_Assigned task_
Look through the listing below and report the lines that have the word "eapply" in them.
————————
Lemma executeCommand_resume_yields cmd w :
  quiet w ->
  exists es w', yields (executeCommand_resume cmd) w tt es w' /\ background es.
Proof.
  intros Q. unfold executeCommand_resume.
  destruct (emitMessage_yields
              {| content := fst (simulateCommandExecution cmd);
                 sender := system; type := result;
                 metadata := Some {| meta_command := Some cmd;
                                     meta_exitCode := snd (simulateCommandExecution cmd) |}
              |} w Q) as (w1 & Y1 & _).
  destruct (analyzeCommandResult_yields cmd (fst (simulateCommandExecution cmd)) w1)
    as (es2 & w2 & Y2 & _ & S2).
  { eapply quiet_same; [apply Y1 | exact Q]. }
  eexists. exists w2. split.
  - eapply yields_bind; [exact Y1 | exact Y2].
  - apply background_app; [|exact S2].
    apply background_cons; [apply output_not_completion | apply background_deliveredTo].
Qed.

(** ** sendMessage on a well-formed reply *)

Lemma executeCommand_yields cmd w :
  quiet w -> config w <> None ->
  exists es w',
    yields (executeCommand cmd) w tt es w' /\
    executedCommands es = [cmd] /\ fromSystem es.
Proof.
  intros Q C.
  destruct (executeCommand_begin_yields cmd w Q C)
    as (es1 & w1 & Y1 & X1 & _ & _ & F1).
  assert (Q1 : quiet w1) by (eapply quiet_same; [apply Y1 | exact Q]).
  destruct (executeCommand_resume_yields cmd w1 Q1) as (es2 & w2 & Y2 & (X2 & _) & F2).
  exists (es1 ++ es2)%list, w2. split; [|split].
  - unfold executeCommand. eapply yields_bind; [exact Y1 | exact Y2].
  - now rewrite executedCommands_app, X1, X2.
  - unfold fromSystem in *. now rewrite emittedMessages_app, filter_app, F1, F2.
Qed.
————————
_Exercise output_
  { eapply quiet_same; [apply Y1 | exact Q]. }
  - eapply yields_bind; [exact Y1 | exact Y2].
  assert (Q1 : quiet w1) by (eapply quiet_same; [apply Y1 | exact Q]).
  - unfold executeCommand. eapply yields_bind; [exact Y1 | exact Y2].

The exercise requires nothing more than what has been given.